Given the entries that follow, write out exactly the lines starting at the one containing "(** The first" and ending at the one containing "assert (block_at i p k", both ends included, and only those.
▬▬▬▬▬▬▬▬▬▬
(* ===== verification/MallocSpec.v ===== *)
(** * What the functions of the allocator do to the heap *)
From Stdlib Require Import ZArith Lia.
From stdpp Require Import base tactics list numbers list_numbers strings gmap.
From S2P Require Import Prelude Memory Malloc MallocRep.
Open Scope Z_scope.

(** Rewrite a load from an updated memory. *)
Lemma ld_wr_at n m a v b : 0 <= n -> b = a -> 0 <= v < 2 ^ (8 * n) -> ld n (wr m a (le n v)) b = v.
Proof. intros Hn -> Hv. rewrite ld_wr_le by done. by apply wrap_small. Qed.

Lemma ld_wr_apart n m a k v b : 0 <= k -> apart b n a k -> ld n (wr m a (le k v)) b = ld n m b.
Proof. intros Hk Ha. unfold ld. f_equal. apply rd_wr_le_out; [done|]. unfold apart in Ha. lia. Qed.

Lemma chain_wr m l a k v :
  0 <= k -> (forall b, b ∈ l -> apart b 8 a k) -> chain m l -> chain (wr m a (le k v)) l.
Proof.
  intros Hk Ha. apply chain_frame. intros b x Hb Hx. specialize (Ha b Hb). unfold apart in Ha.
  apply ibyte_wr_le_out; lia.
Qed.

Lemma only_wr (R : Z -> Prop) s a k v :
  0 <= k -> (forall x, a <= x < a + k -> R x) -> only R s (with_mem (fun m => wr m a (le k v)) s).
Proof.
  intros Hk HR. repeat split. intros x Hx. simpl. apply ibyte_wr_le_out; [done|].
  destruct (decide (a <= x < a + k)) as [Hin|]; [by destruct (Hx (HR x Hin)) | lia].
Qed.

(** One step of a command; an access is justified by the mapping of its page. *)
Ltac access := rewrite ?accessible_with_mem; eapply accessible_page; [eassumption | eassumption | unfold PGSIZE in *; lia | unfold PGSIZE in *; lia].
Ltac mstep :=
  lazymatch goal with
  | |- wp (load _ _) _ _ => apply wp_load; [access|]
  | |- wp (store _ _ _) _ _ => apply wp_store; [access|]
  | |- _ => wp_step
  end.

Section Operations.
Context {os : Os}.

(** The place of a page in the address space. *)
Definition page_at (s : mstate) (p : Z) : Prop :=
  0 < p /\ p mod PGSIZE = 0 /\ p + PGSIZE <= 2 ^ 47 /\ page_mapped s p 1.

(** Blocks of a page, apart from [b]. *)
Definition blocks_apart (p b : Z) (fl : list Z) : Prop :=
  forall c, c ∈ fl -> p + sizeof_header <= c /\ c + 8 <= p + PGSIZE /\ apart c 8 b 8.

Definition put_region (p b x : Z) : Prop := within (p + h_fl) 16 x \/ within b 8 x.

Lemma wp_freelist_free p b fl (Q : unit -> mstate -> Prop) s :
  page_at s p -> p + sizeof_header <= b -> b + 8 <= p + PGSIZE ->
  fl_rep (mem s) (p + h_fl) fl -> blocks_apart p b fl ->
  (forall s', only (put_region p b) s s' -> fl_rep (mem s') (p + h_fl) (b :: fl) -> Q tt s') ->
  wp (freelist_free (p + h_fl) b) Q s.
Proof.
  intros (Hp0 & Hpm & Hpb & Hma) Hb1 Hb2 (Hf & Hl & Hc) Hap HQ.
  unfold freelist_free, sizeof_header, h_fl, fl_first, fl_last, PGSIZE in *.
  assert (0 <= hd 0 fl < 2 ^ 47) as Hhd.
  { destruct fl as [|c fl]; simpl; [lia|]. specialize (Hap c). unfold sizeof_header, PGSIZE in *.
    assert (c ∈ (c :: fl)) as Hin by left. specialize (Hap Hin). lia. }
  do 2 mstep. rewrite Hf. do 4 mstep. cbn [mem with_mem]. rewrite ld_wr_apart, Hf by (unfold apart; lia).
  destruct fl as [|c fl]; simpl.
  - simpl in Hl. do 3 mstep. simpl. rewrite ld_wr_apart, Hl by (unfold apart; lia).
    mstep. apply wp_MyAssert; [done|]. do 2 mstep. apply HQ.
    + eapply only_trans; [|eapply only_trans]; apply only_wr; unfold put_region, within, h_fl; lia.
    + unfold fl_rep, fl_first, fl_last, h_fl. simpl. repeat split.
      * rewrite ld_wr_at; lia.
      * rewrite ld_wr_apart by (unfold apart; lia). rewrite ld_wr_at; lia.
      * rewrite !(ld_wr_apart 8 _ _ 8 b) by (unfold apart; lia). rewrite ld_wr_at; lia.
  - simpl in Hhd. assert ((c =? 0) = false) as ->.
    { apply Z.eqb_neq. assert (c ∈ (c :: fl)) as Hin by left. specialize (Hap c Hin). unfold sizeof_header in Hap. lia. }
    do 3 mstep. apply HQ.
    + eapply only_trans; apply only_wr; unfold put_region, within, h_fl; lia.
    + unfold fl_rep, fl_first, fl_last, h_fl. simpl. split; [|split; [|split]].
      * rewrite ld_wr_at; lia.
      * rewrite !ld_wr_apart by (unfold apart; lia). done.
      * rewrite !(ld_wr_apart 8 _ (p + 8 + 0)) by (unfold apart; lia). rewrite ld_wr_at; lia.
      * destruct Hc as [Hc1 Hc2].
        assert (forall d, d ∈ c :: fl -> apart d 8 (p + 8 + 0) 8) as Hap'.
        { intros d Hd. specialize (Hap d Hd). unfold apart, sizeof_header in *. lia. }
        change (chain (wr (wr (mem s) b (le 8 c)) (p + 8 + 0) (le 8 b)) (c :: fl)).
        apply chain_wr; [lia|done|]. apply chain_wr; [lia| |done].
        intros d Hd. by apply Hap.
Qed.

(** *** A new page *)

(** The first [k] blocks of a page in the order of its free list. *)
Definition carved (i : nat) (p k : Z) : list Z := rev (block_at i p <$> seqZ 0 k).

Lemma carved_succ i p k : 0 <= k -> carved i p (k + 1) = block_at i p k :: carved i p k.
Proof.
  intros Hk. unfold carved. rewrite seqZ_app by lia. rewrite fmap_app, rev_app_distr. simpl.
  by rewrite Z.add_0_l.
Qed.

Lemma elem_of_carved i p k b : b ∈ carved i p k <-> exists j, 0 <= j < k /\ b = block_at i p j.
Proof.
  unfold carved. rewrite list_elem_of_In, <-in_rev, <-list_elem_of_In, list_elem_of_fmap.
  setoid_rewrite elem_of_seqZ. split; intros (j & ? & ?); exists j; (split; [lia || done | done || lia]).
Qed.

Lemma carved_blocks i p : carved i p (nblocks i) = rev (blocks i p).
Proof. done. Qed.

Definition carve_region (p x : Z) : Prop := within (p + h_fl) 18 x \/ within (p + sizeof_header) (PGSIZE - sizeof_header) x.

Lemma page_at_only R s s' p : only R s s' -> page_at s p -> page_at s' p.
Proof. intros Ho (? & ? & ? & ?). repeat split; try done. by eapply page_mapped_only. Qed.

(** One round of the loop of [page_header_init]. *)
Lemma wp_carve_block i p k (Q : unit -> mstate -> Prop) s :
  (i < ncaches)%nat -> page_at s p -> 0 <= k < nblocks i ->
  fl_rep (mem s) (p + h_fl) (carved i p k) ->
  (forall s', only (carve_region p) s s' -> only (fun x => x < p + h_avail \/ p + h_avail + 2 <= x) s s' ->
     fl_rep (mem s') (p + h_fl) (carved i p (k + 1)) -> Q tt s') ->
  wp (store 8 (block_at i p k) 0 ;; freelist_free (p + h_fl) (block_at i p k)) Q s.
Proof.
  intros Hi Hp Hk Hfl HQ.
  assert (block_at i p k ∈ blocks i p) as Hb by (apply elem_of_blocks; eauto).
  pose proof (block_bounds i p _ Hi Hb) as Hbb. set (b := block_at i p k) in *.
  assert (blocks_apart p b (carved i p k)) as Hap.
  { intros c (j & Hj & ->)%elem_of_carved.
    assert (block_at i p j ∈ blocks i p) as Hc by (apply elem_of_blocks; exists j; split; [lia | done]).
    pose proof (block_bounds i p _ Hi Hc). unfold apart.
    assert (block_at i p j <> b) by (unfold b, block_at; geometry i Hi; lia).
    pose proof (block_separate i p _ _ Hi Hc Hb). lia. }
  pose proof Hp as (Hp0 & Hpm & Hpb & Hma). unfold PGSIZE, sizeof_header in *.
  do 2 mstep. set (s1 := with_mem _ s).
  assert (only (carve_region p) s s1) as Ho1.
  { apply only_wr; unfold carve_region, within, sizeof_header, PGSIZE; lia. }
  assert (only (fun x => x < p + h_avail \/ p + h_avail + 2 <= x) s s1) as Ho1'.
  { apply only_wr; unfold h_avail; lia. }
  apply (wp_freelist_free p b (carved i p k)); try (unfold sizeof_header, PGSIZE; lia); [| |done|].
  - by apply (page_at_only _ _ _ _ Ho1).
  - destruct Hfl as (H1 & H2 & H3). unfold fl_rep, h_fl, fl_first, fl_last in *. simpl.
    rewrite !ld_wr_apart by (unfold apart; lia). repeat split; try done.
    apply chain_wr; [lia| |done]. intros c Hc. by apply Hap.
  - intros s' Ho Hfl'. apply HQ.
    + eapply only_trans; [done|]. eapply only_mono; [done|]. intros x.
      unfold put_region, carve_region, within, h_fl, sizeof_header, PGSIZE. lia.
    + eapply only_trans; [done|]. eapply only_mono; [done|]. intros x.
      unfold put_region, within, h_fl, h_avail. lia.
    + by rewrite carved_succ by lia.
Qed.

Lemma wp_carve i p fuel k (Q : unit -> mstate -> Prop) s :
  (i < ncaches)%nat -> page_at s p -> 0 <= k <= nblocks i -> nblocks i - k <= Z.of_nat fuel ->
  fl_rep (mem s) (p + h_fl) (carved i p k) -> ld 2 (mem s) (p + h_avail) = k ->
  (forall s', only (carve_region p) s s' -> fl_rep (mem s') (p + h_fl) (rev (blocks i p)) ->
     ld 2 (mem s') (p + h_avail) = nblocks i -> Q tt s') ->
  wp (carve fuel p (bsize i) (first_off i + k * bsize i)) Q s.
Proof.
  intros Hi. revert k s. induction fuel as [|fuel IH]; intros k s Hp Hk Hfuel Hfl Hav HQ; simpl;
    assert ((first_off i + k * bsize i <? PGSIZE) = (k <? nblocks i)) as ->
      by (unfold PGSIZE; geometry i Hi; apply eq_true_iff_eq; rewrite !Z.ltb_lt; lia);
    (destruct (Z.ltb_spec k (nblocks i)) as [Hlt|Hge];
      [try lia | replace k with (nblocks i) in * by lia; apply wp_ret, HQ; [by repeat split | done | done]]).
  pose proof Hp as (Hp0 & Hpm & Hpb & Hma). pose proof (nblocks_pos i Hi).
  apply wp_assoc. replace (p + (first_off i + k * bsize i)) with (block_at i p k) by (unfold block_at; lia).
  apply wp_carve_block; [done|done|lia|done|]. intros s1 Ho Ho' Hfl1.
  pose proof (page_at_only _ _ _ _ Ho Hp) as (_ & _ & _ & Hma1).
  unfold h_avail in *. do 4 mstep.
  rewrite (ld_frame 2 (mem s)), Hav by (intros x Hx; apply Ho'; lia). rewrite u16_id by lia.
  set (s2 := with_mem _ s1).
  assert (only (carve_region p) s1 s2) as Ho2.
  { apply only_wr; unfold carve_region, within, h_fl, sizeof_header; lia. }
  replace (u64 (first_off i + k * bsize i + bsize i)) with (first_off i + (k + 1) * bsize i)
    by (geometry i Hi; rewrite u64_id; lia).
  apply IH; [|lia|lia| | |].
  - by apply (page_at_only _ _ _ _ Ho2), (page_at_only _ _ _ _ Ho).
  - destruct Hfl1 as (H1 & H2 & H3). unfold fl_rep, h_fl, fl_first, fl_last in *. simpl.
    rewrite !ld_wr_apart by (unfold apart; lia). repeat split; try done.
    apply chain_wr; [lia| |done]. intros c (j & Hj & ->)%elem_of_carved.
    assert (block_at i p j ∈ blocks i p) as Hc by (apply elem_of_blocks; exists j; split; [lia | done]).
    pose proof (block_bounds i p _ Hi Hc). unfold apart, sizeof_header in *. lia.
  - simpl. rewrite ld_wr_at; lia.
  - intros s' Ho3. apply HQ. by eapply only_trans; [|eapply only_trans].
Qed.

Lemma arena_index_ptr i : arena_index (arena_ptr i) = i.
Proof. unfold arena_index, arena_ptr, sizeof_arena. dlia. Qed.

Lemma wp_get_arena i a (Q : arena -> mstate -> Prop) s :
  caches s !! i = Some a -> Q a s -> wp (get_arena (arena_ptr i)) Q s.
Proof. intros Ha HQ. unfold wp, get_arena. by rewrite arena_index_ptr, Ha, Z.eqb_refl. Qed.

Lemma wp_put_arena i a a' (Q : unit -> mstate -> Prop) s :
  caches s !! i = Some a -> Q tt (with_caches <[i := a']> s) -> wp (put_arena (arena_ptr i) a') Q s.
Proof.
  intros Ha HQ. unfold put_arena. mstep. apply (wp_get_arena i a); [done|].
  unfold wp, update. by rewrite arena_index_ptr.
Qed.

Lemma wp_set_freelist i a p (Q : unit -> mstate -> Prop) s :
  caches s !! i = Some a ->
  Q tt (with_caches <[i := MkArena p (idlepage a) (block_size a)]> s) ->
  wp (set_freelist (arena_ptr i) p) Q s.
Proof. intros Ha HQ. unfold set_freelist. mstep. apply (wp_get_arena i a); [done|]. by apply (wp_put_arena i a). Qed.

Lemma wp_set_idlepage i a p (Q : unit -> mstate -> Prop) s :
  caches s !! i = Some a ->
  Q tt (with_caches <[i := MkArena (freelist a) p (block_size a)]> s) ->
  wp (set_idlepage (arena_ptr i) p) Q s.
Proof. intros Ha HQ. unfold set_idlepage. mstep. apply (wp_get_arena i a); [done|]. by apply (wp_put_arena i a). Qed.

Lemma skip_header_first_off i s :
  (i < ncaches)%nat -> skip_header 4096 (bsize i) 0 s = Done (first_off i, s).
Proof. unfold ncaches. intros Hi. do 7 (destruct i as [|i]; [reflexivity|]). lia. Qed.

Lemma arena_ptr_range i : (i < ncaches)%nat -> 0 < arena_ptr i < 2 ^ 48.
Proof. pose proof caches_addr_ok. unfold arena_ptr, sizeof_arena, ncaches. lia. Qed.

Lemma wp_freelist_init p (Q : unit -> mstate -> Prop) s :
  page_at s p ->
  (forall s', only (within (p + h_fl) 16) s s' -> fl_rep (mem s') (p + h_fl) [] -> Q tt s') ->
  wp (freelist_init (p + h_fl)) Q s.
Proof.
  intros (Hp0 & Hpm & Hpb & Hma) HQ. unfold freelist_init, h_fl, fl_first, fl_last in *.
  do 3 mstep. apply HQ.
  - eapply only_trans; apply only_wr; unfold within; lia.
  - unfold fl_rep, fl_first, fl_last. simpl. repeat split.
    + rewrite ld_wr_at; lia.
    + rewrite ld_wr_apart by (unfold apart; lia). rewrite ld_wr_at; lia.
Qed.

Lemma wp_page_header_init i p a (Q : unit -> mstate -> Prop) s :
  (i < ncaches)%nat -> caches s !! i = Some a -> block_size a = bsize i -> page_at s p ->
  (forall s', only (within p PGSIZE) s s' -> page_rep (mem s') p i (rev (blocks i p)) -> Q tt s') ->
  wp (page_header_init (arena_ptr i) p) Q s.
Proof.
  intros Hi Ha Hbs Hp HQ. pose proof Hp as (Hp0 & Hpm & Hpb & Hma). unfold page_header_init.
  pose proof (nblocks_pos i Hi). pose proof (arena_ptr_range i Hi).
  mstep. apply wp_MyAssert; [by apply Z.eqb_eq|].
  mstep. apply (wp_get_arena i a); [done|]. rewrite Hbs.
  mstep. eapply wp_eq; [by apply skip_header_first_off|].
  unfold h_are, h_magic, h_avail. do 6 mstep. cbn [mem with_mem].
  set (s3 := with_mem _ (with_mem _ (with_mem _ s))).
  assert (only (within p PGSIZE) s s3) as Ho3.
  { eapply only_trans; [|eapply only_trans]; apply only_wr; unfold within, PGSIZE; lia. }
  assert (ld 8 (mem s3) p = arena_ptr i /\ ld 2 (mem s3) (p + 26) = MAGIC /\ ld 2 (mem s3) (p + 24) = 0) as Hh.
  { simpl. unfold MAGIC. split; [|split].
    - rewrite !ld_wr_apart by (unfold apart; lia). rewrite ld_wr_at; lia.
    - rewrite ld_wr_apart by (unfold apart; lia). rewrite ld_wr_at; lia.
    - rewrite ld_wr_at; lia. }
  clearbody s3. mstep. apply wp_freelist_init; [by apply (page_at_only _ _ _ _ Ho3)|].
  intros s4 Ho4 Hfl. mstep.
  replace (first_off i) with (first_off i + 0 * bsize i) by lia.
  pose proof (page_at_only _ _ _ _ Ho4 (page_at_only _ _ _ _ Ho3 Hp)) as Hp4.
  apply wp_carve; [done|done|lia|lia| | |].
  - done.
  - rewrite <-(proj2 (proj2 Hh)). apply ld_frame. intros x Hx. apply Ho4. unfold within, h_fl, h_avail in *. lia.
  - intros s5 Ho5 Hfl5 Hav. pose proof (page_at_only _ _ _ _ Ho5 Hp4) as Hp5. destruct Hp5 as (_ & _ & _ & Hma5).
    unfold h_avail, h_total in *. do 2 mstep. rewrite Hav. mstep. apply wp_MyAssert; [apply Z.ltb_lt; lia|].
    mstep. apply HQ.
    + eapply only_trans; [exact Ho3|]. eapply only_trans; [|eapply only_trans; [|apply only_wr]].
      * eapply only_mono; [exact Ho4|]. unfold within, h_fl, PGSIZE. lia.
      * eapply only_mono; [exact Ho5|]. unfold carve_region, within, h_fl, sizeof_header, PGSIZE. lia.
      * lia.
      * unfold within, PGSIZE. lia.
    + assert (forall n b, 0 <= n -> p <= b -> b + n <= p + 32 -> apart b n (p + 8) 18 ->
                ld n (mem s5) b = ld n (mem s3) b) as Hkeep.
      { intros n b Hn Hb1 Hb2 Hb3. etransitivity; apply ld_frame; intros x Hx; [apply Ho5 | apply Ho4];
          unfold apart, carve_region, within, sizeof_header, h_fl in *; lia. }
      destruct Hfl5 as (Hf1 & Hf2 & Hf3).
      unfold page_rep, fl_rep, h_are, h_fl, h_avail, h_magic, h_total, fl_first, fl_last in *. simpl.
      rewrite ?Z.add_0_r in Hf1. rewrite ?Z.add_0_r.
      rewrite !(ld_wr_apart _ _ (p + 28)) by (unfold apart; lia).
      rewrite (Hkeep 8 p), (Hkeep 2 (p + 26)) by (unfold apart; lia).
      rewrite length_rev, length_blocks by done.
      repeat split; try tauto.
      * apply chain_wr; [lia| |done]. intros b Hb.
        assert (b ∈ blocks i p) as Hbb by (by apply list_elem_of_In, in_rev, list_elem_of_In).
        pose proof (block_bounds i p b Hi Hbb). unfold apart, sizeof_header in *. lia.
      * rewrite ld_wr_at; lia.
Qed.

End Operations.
▬▬▬▬▬▬▬▬▬▬
Exercise response:
(** The first [k] blocks of a page in the order of its free list. *)
Definition carved (i : nat) (p k : Z) : list Z := rev (block_at i p <$> seqZ 0 k).

Lemma carved_succ i p k : 0 <= k -> carved i p (k + 1) = block_at i p k :: carved i p k.
Proof.
  intros Hk. unfold carved. rewrite seqZ_app by lia. rewrite fmap_app, rev_app_distr. simpl.
  by rewrite Z.add_0_l.
Qed.

Lemma elem_of_carved i p k b : b ∈ carved i p k <-> exists j, 0 <= j < k /\ b = block_at i p j.
Proof.
  unfold carved. rewrite list_elem_of_In, <-in_rev, <-list_elem_of_In, list_elem_of_fmap.
  setoid_rewrite elem_of_seqZ. split; intros (j & ? & ?); exists j; (split; [lia || done | done || lia]).
Qed.

Lemma carved_blocks i p : carved i p (nblocks i) = rev (blocks i p).
Proof. done. Qed.

Definition carve_region (p x : Z) : Prop := within (p + h_fl) 18 x \/ within (p + sizeof_header) (PGSIZE - sizeof_header) x.

Lemma page_at_only R s s' p : only R s s' -> page_at s p -> page_at s' p.
Proof. intros Ho (? & ? & ? & ?). repeat split; try done. by eapply page_mapped_only. Qed.

(** One round of the loop of [page_header_init]. *)
Lemma wp_carve_block i p k (Q : unit -> mstate -> Prop) s :
  (i < ncaches)%nat -> page_at s p -> 0 <= k < nblocks i ->
  fl_rep (mem s) (p + h_fl) (carved i p k) ->
  (forall s', only (carve_region p) s s' -> only (fun x => x < p + h_avail \/ p + h_avail + 2 <= x) s s' ->
     fl_rep (mem s') (p + h_fl) (carved i p (k + 1)) -> Q tt s') ->
  wp (store 8 (block_at i p k) 0 ;; freelist_free (p + h_fl) (block_at i p k)) Q s.
Proof.
  intros Hi Hp Hk Hfl HQ.
  assert (block_at i p k ∈ blocks i p) as Hb by (apply elem_of_blocks; eauto).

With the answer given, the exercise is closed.